**YOUR ASSIGNMENT**
When you output the entries, begin with the first line and end with the line containing "dataTypeTable => x01", keeping each line exactly as it is.

**DATA FOR ANALYSIS**
(* ===== verification/WkTables.v ===== *)
(** * The tables of the database

    [pkg/wkdb/key/table.go]: every table has an identifier of two bytes, the
    lengths of its keys, and two bytes for each of its columns and indexes.  A
    field that the struct of a table does not have is 0 or empty here. *)

From Stdlib Require Import Strings.Byte.
From S2P Require Import Prelude RaftTypes WkProto KeyBytes.

(** [pkg/wkdb/key/table.go] [lines 10-15]

    The kinds of data in a table. *)
Inductive dataType := dataTypeTable | dataTypeIndex | dataTypeSecondIndex | dataTypeOther.

Definition dataType_byte (t : dataType) : byte :=
  match t with
  | dataTypeTable => x01
  | dataTypeIndex => x02
  | dataTypeSecondIndex => x03
  | dataTypeOther => x04
  end.

(** [[2]byte] *)
Abbreviation name2 := (byte * byte)%type.

Record Table := mkTable {
  t_Id : name2;
  t_Size : nat;
  t_IndexSize : nat;
  t_SecondIndexSize : nat;
  t_OtherIndexSize : nat;
  t_Column : list (string * name2);
  t_Index : list (string * name2);
  t_SecondIndex : list (string * name2);
  t_OtherIndex : list (string * name2)
}.
Definition noTable : Table := mkTable (x00, x00) 0 0 0 0 [] [] [] [].

(** A field of one of the inner structs. *)
Definition field (fields : list (string * name2)) (f : string) : name2 :=
  default (x00, x00) (snd <$> head (filter (fun p => p.1 = f) fields)).
Definition column (t : Table) (f : string) : name2 := field (t_Column t) f.
Definition index (t : Table) (f : string) : name2 := field (t_Index t) f.
Definition secondIndex (t : Table) (f : string) : name2 := field (t_SecondIndex t) f.

(** [pkg/wkdb/key/table.go] [lines 23-108] *)
Definition TableMessage : Table :=
  {| noTable with
     t_Id := (x01, x01);
     t_Size := (2 + 2 + 8 + 8 + 2)%nat;
     t_IndexSize := (2 + 2 + 2 + 8)%nat;
     t_SecondIndexSize := (2 + 2 + 2 + 8 + 16)%nat;
     t_Column :=
       [("Header", (x01, x01)); ("Setting", (x01, x02)); ("Expire", (x01, x03));
        ("MessageId", (x01, x04)); ("MessageSeq", (x01, x05)); ("ClientMsgNo", (x01, x06));
        ("Timestamp", (x01, x07)); ("ChannelId", (x01, x08)); ("ChannelType", (x01, x09));
        ("Topic", (x01, x0a)); ("FromUid", (x01, x0b)); ("Payload", (x01, x0c));
        ("Term", (x01, x0d)); ("StreamNo", (x01, x0e)); ("SearchOutbox", (x01, x0f))];
     t_Index := [("MessageId", (x01, x01))];
     t_SecondIndex :=
       [("FromUid", (x01, x01)); ("ClientMsgNo", (x01, x02)); ("Timestamp", (x01, x03));
        ("Channel", (x01, x04))] |}.

(** [pkg/wkdb/key/table.go] [lines 112-179] *)
Definition TableUser : Table :=
  {| noTable with
     t_Id := (x02, x01);
     t_Size := (2 + 2 + 8 + 2)%nat;
     t_IndexSize := (2 + 2 + 2 + 8)%nat;
     t_SecondIndexSize := (2 + 2 + 2 + 8 + 8)%nat;
     t_Column :=
       [("Uid", (x02, x01)); ("DeviceCount", (x02, x02));
        ("OnlineDeviceCount", (x02, x03)); ("ConnCount", (x02, x04));
        ("SendMsgCount", (x02, x05)); ("RecvMsgCount", (x02, x06));
        ("SendMsgBytes", (x02, x07)); ("RecvMsgBytes", (x02, x08));
        ("CreatedAt", (x02, x09)); ("UpdatedAt", (x02, x0a)); ("PluginNo", (x02, x0b))];
     t_Index := [("Uid", (x02, x01))];
     t_SecondIndex := [("CreatedAt", (x02, x01)); ("UpdatedAt", (x02, x02))] |}.

(** [pkg/wkdb/key/table.go] [lines 183-239] *)
Definition TableDevice : Table :=
  {| noTable with
     t_Id := (x03, x01);
     t_Size := (2 + 2 + 8 + 2)%nat;
     t_IndexSize := (2 + 2 + 2 + 8)%nat;
     t_SecondIndexSize := (2 + 2 + 2 + 8 + 8)%nat;
     t_Column :=
       [("Uid", (x03, x01)); ("Token", (x03, x02)); ("TokenVersion", (x03, x07));
        ("DeviceFlag", (x03, x03)); ("DeviceLevel", (x03, x04)); ("CreatedAt", (x03, x05));
        ("UpdatedAt", (x03, x06))];
     t_SecondIndex :=
       [("Uid", (x03, x01)); ("DeviceLevel", (x03, x02)); ("CreatedAt", (x03, x03));
        ("UpdatedAt", (x03, x04)); ("DeviceFlag", (x03, x05))] |}.

(** [pkg/wkdb/key/table.go] [lines 243-286] *)
Definition TableSubscriber : Table :=
  {| noTable with
     t_Id := (x04, x01);
     t_Size := (2 + 2 + 8 + 8 + 2)%nat;
     t_IndexSize := (2 + 2 + 2 + 8 + 8)%nat;
     t_SecondIndexSize := (2 + 2 + 2 + 8 + 8 + 8)%nat;
     t_Column := [("Uid", (x04, x01)); ("CreatedAt", (x04, x02)); ("UpdatedAt", (x04, x03))];
     t_Index := [("Uid", (x04, x01))];
     t_SecondIndex := [("CreatedAt", (x04, x01)); ("UpdatedAt", (x04, x02))] |}.

(** [pkg/wkdb/key/table.go] [lines 290-307] *)
Definition TableSubscriberChannelRelation : Table :=
  {| noTable with
     t_Id := (x05, x01);
     t_Size := (2 + 2 + 8 + 2)%nat;
     t_IndexSize := (2 + 2 + 2 + 8 + 8)%nat;
     t_Column := [("Channel", (x05, x01))] |}.

(** [pkg/wkdb/key/table.go] [lines 311-405] *)
Definition TableChannelInfo : Table :=
  {| noTable with
     t_Id := (x06, x01);
     t_Size := (2 + 2 + 8 + 2)%nat;
     t_IndexSize := (2 + 2 + 2 + 8)%nat;
     t_SecondIndexSize := (2 + 2 + 2 + 8 + 8)%nat;
     t_Column :=
       [("Id", (x06, x01)); ("ChannelId", (x06, x02)); ("ChannelType", (x06, x03));
        ("Ban", (x06, x04)); ("Large", (x06, x05)); ("Disband", (x06, x06));
        ("SubscriberCount", (x06, x07)); ("AllowlistCount", (x06, x08));
        ("DenylistCount", (x06, x09)); ("CreatedAt", (x06, x0a));
        ("UpdatedAt", (x06, x0b)); ("SendBan", (x06, x0c)); ("AllowStranger", (x06, x0d))];
     t_Index := [("Channel", (x06, x01))];
     t_SecondIndex :=
       [("Ban", (x06, x01)); ("Disband", (x06, x02)); ("SubscriberCount", (x06, x03));
        ("AllowlistCount", (x06, x04)); ("DenylistCount", (x06, x05));
        ("CreatedAt", (x06, x06)); ("UpdatedAt", (x06, x07)); ("SendBan", (x06, x08));
        ("AllowStranger", (x06, x09))] |}.

(** [pkg/wkdb/key/table.go] [lines 409-452] *)
Definition TableDenylist : Table :=
  {| noTable with
     t_Id := (x07, x01);
     t_Size := (2 + 2 + 8 + 8 + 2)%nat;
     t_IndexSize := (2 + 2 + 2 + 8 + 8)%nat;
     t_SecondIndexSize := (2 + 2 + 2 + 8 + 8 + 8)%nat;
     t_Column := [("Uid", (x07, x01)); ("CreatedAt", (x07, x02)); ("UpdatedAt", (x07, x03))];
     t_Index := [("Uid", (x07, x01))];
     t_SecondIndex := [("CreatedAt", (x07, x01)); ("UpdatedAt", (x07, x02))] |}.

(** [pkg/wkdb/key/table.go] [lines 456-499] *)
Definition TableAllowlist : Table :=
  {| noTable with
     t_Id := (x08, x01);
     t_Size := (2 + 2 + 8 + 8 + 2)%nat;
     t_IndexSize := (2 + 2 + 2 + 8 + 8)%nat;
     t_SecondIndexSize := (2 + 2 + 2 + 8 + 8 + 8)%nat;
     t_Column := [("Uid", (x08, x01)); ("CreatedAt", (x08, x02)); ("UpdatedAt", (x08, x03))];
     t_Index := [("Uid", (x08, x01))];
     t_SecondIndex := [("CreatedAt", (x08, x01)); ("UpdatedAt", (x08, x02))] |}.

(** [pkg/wkdb/key/table.go] [lines 503-567] *)
Definition TableConversation : Table :=
  {| noTable with
     t_Id := (x09, x01);
     t_Size := (2 + 2 + 8 + 8 + 2)%nat;
     t_IndexSize := (2 + 2 + 2 + 8 + 8)%nat;
     t_SecondIndexSize := (2 + 2 + 8 + 2 + 8 + 8)%nat;
     t_Column :=
       [("Uid", (x09, x01)); ("ChannelId", (x09, x02)); ("ChannelType", (x09, x03));
        ("Type", (x09, x04)); ("UnreadCount", (x09, x05)); ("ReadedToMsgSeq", (x09, x06));
        ("CreatedAt", (x09, x07)); ("UpdatedAt", (x09, x08));
        ("DeletedAtMsgSeq", (x09, x09))];
     t_Index := [("Channel", (x09, x01))];
     t_SecondIndex :=
       [("Type", (x09, x01)); ("CreatedAt", (x09, x02)); ("UpdatedAt", (x09, x03))] |}.

(** [pkg/wkdb/key/table.go] [lines 571-577] *)
Definition TableMessageNotifyQueue : Table :=
  {| noTable with
     t_Id := (x0a, x01);
     t_Size := (2 + 2 + 8)%nat |}.

(** [pkg/wkdb/key/table.go] [lines 581-669] *)
Definition TableChannelClusterConfig : Table :=
  {| t_Id := (x0b, x01);
     t_Size := (2 + 2 + 8 + 2)%nat;
     t_IndexSize := (2 + 2 + 2 + 8 + 8)%nat;
     t_SecondIndexSize := (2 + 2 + 2 + 8 + 8)%nat;
     t_OtherIndexSize := (2 + 2 + 2 + 8 + 8)%nat;
     t_Index := [("Channel", (x00, x00))];
     t_SecondIndex :=
       [("LeaderId", (x0b, x01)); ("CreatedAt", (x0b, x02)); ("UpdatedAt", (x0b, x03))];
     t_OtherIndex := [("LeaderId", (x0b, x01))];
     t_Column :=
       [("ChannelId", (x0b, x01)); ("ChannelType", (x0b, x02));
        ("ReplicaMaxCount", (x0b, x03)); ("Replicas", (x0b, x04));
        ("Learners", (x0b, x05)); ("LeaderId", (x0b, x06)); ("Term", (x0b, x07));
        ("MigrateFrom", (x0b, x08)); ("MigrateTo", (x0b, x09)); ("Status", (x0b, x0a));
        ("ConfVersion", (x0b, x0b)); ("Version", (x0b, x0c)); ("CreatedAt", (x0b, x0d));
        ("UpdatedAt", (x0b, x0e))] |}.

(** [pkg/wkdb/key/table.go] [lines 673-679] *)
Definition TableLeaderTermSequence : Table :=
  {| noTable with
     t_Id := (x0c, x01);
     t_Size := (2 + 2 + 8 + 4)%nat |}.

(** [pkg/wkdb/key/table.go] [lines 683-697] *)
Definition TableChannelCommon : Table :=
  {| noTable with
     t_Id := (x0d, x01);
     t_Size := (2 + 2 + 8 + 2)%nat;
     t_Column := [("AppliedIndex", (x0d, x01))] |}.

(** [pkg/wkdb/key/table.go] [lines 701-733] *)
Definition TableTotal : Table :=
  {| noTable with
     t_Id := (x0f, x01);
     t_Size := (2 + 2 + 8 + 2)%nat;
     t_Column :=
       [("User", (x0f, x01)); ("Device", (x0f, x02)); ("Session", (x0f, x03));
        ("Conversation", (x0f, x04)); ("Message", (x0f, x05)); ("Channel", (x0f, x06));
        ("ChannelClusterConfig", (x0f, x07))] |}.

(** [pkg/wkdb/key/table.go] [lines 737-751] *)
Definition TableSystemUid : Table :=
  {| noTable with
     t_Id := (x10, x01);
     t_Size := (2 + 2 + 8 + 2)%nat;
     t_Column := [("Uid", (x10, x01))] |}.

(** [pkg/wkdb/key/table.go] [lines 756-760] *)
Definition TableConversationLocalUser : Table :=
  {| noTable with
     t_Id := (x13, x01) |}.

(** [pkg/wkdb/key/table.go] [lines 764-787] *)
Definition TableTester : Table :=
  {| noTable with
     t_Id := (x14, x01);
     t_Size := (2 + 2 + 8 + 2)%nat;
     t_Column :=
       [("No", (x14, x01)); ("Addr", (x14, x02)); ("CreatedAt", (x14, x03));
        ("UpdatedAt", (x14, x04))] |}.

(** [pkg/wkdb/key/table.go] [lines 791-832] *)
Definition TablePlugin : Table :=
  {| noTable with
     t_Id := (x15, x01);
     t_Size := (2 + 2 + 8 + 2)%nat;
     t_Column :=
       [("No", (x15, x01)); ("Name", (x15, x02)); ("ConfigTemplate", (x15, x03));
        ("CreatedAt", (x15, x04)); ("UpdatedAt", (x15, x05)); ("Status", (x15, x06));
        ("Version", (x15, x07)); ("Methods", (x15, x08)); ("Priority", (x15, x09));
        ("Config", (x15, x0a))] |}.

(** [pkg/wkdb/key/table.go] [lines 837-873] *)
Definition TablePluginUser : Table :=
  {| noTable with
     t_Id := (x16, x01);
     t_Size := (2 + 2 + 8 + 2)%nat;
     t_SecondIndexSize := (2 + 2 + 2 + 8 + 8)%nat;
     t_Column :=
       [("PluginNo", (x16, x01)); ("Uid", (x16, x02)); ("CreatedAt", (x16, x03));
        ("UpdatedAt", (x16, x04))];
     t_SecondIndex := [("Uid", (x16, x01)); ("PluginNo", (x16, x02))] |}.

(** [pkg/wkdb/key/table.go] [lines 877-897] *)
Definition TableMessageEvent : Table :=
  {| noTable with
     t_Id := (x18, x01);
     t_IndexSize := (2 + 2 + 2 + 8 + 8 + 8)%nat;
     t_Index :=
       [("ClientSeq", (x18, x01)); ("ClientKeySeq", (x18, x02)); ("EventID", (x18, x03))] |}.

(** [pkg/wkdb/key/table.go] [lines 901-907] *)
Definition TableMessageEventState : Table :=
  {| noTable with
     t_Id := (x19, x01);
     t_Size := (2 + 2 + 8 + 8 + 8)%nat |}.

(** [pkg/wkdb/key/table.go] [lines 911-917] *)
Definition TableMessageEventSeq : Table :=
  {| noTable with
     t_Id := (x1a, x01);
     t_Size := (2 + 2 + 8 + 8)%nat |}.

(** [pkg/wkdb/key/table.go] [lines 919-923] *)
Definition TableSearchOutbox : Table :=
  {| noTable with
     t_Id := (x1b, x01) |}.

(** [pkg/wkdb/key/search_outbox_quarantine.go] [TableSearchOutboxQuarantine] *)
Definition TableSearchOutboxQuarantine : Table := {| noTable with t_Id := (x1c, x01) |}.
(** [pkg/wkdb/key/search_outbox_quarantine.go] [TableSearchOutboxState] *)
Definition TableSearchOutboxState : Table := {| noTable with t_Id := (x1d, x01) |}.

Definition tables : list Table :=
  [TableMessage; TableUser; TableDevice; TableSubscriber; TableSubscriberChannelRelation;
   TableChannelInfo; TableDenylist; TableAllowlist; TableConversation; TableMessageNotifyQueue;
   TableChannelClusterConfig; TableLeaderTermSequence; TableChannelCommon; TableTotal;
   TableSystemUid; TableConversationLocalUser; TableTester; TablePlugin; TablePluginUser;
   TableMessageEvent; TableMessageEventState; TableMessageEventSeq; TableSearchOutbox;
   TableSearchOutboxQuarantine; TableSearchOutboxState].

(** The identifiers are distinct, and so are the columns and the indexes of a
    table. *)
Lemma tables_distinct : NoDup (t_Id <$> tables).
Proof. decide_goal. Qed.

Lemma columns_distinct :
  Forall (fun t => NoDup (t_Column t).*2 /\ NoDup (t_Index t).*2 /\ NoDup (t_SecondIndex t).*2) tables.
Proof. decide_goal. Qed.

**RESPONSE FOR THIS EXERCISE**
(* ===== verification/WkTables.v ===== *)
(** * The tables of the database

    [pkg/wkdb/key/table.go]: every table has an identifier of two bytes, the
    lengths of its keys, and two bytes for each of its columns and indexes.  A
    field that the struct of a table does not have is 0 or empty here. *)

From Stdlib Require Import Strings.Byte.
From S2P Require Import Prelude RaftTypes WkProto KeyBytes.

(** [pkg/wkdb/key/table.go] [lines 10-15]

    The kinds of data in a table. *)
Inductive dataType := dataTypeTable | dataTypeIndex | dataTypeSecondIndex | dataTypeOther.

Definition dataType_byte (t : dataType) : byte :=
  match t with
  | dataTypeTable => x01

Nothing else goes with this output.